Source data:

Definition goldfish_mmc_load {D} (f : QEMUFile) (s : goldfish_mmc_state D) (version_id : Z)
  : res (Z * goldfish_mmc_state D * QEMUFile) :=
  if negb (version_id =? GOLDFISH_MMC_SAVE_VERSION) then Ok (-1, s, f)
  else qemu_get_struct goldfish_mmc_fields set_mmc_field (fun _ _ s => s) s f.

(** ** Commands *)

Section Mmc.
Context {D M W : Type} (pic : list (qemu_irq W)) `{GM : GuestMemory M}.
Implicit Types s : goldfish_mmc_state D.

(** [goldfish_mmc_bdrv_read]: a sector at a time through [buf], until an
    error. *)
Fixpoint bdrv_read_loop (num_sectors : nat) (sector_number dst_address : Z) s (m : M) : res (Z * goldfish_mmc_state D * M) :=
  match num_sectors with
  | O => Ok (0, s, m)
  | S num_sectors =>
      let! (ret, b, bs) := bdrv_read sector_number (buf s) 1 (bs s) in
      let s := set_buf (set_bs s bs) b in
      if ret <? 0 then Ok (ret, s, m)
      else
        let! (_, m) := gm_write dst_address (take 512 b) m in
        bdrv_read_loop num_sectors (sector_number + 1) (u32 (dst_address + 512)) s m
  end.
Definition goldfish_mmc_bdrv_read s (sector_number dst_address num_sectors : Z) (m : M) :=
  bdrv_read_loop (Z.to_nat num_sectors) sector_number dst_address s m.

Fixpoint bdrv_write_loop (num_sectors : nat) (sector_number dst_address : Z) s (m : M) : res (Z * goldfish_mmc_state D * M) :=
  match num_sectors with
  | O => Ok (0, s, m)
  | S num_sectors =>
      let! (_, b, m) := gm_read dst_address 512 m in
      let s := set_buf s (splice (buf_bytes (buf s)) 0 b) in
      let! (ret, bs) := bdrv_write sector_number (buf s) 1 (bs s) in
      let s := set_bs s bs in
      if ret <? 0 then Ok (ret, s, m)
      else bdrv_write_loop num_sectors (sector_number + 1) (u32 (dst_address + 512)) s m
  end.
Definition goldfish_mmc_bdrv_write s (sector_number dst_address num_sectors : Z) (m : M) :=
  bdrv_write_loop (Z.to_nat num_sectors) sector_number dst_address s m.

(** [while (capacity > 4096)] of [MMC_SEND_CSD]: [exponent] has 8 bits, and
    a 64-bit capacity is 0 after 64 rounds. *)
Fixpoint scale_capacity (fuel : nat) (exponent capacity : Z) : Z * Z :=
  if capacity <=? 4096 then (exponent, capacity)
  else match fuel with
       | O => (exponent, capacity)
       | S fuel => scale_capacity fuel (u8 (exponent + 1)) (Z.shiftr capacity 1)
       end.

(** [MMC_SEND_CSD]. *)
Definition send_csd s : res (goldfish_mmc_state D) :=
  let '(sector_count, bs) := bdrv_get_geometry (bs s) in
  let s := set_bs s bs in
  let capacity := u64 (s64 sector_count * 512) in
  if 2147483648 <? capacity then
    let s := set_is_SDHC s 1 in
    let m := u32 (u32 (capacity / (512 * 1024)) - 1) in
    if ctrue (Z.land m 0xFFC00000) then Abort
    else Ok (set_resp s 0x0A4040DF (Z.lor 0x00007F80 (u32 (Z.shiftl (Z.land m 0x0000FFFF) 16)))
               (Z.lor 0x5B590000 (Z.shiftr m 16)) 0x400E0032)
  else
    let s := set_is_SDHC s 0 in
    let capacity := Z.shiftr capacity 10 in
    let '(exponent, capacity) := scale_capacity 64 0 capacity in
    let capacity := u64 (capacity - 1) in
    if exponent <? 2 then Abort
    else
      let exponent := exponent - 2 in
      if 7 <? exponent then Abort
      else
        let resp2 := Z.lor 0x5F5A8000 (Z.land (Z.shiftr (u32 capacity) 2) 0x3FF) in
        let resp1 := Z.lor 0x3EF84FFF (u32 (Z.shiftl (Z.land (u32 capacity) 3) 30)) in
        let resp1 := Z.lor resp1 (Z.shiftl exponent (47 - 32)) in
        Ok (set_resp s 0x928040CB resp1 resp2 0x00260032).

(** The argument of a transfer as a sector number: a division by
    zero is undefined. *)
Definition transfer_sector s (arg : Z) : res Z :=
  if ctrue (is_SDHC s) then Ok arg
  else if block_length s =? 0 then Undef else Ok (arg / block_length s).

(** [MMC_READ_SINGLE_BLOCK] and [MMC_READ_MULTIPLE_BLOCK]; the result of the
    transfer is not used. *)
Definition read_blocks s (arg : Z) (m : M) : res (goldfish_mmc_state D * M) :=
  let! arg := transfer_sector s arg in
  let! (result, s, m) := goldfish_mmc_bdrv_read s arg (buffer_address s) (s32 (block_count s)) m in
  Ok (set_resp0 s (Z.lor (SET_R1_CURRENT_STATE 4) R1_READY_FOR_DATA), m).

Definition write_blocks s (arg : Z) (m : M) : res (goldfish_mmc_state D * M) :=
  let! arg := transfer_sector s arg in
  let! (result, s, m) := goldfish_mmc_bdrv_write s arg (buffer_address s) (s32 (block_count s)) m in
  Ok (set_resp0 s (Z.lor (SET_R1_CURRENT_STATE 4) R1_READY_FOR_DATA), m).

Definition r1_app : Z := Z.lor (Z.lor (SET_R1_CURRENT_STATE 4) R1_READY_FOR_DATA) R1_APP_CMD.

Task prompt:
Leave out every line above except those from the line with "(** [MMC_SEND_CSD]. *)" up to and including the line with "let s := set_is_SDHC s 1 in", and copy those exactly.

Answer section:
(** [MMC_SEND_CSD]. *)
Definition send_csd s : res (goldfish_mmc_state D) :=
  let '(sector_count, bs) := bdrv_get_geometry (bs s) in
  let s := set_bs s bs in
  let capacity := u64 (s64 sector_count * 512) in
  if 2147483648 <? capacity then
    let s := set_is_SDHC s 1 in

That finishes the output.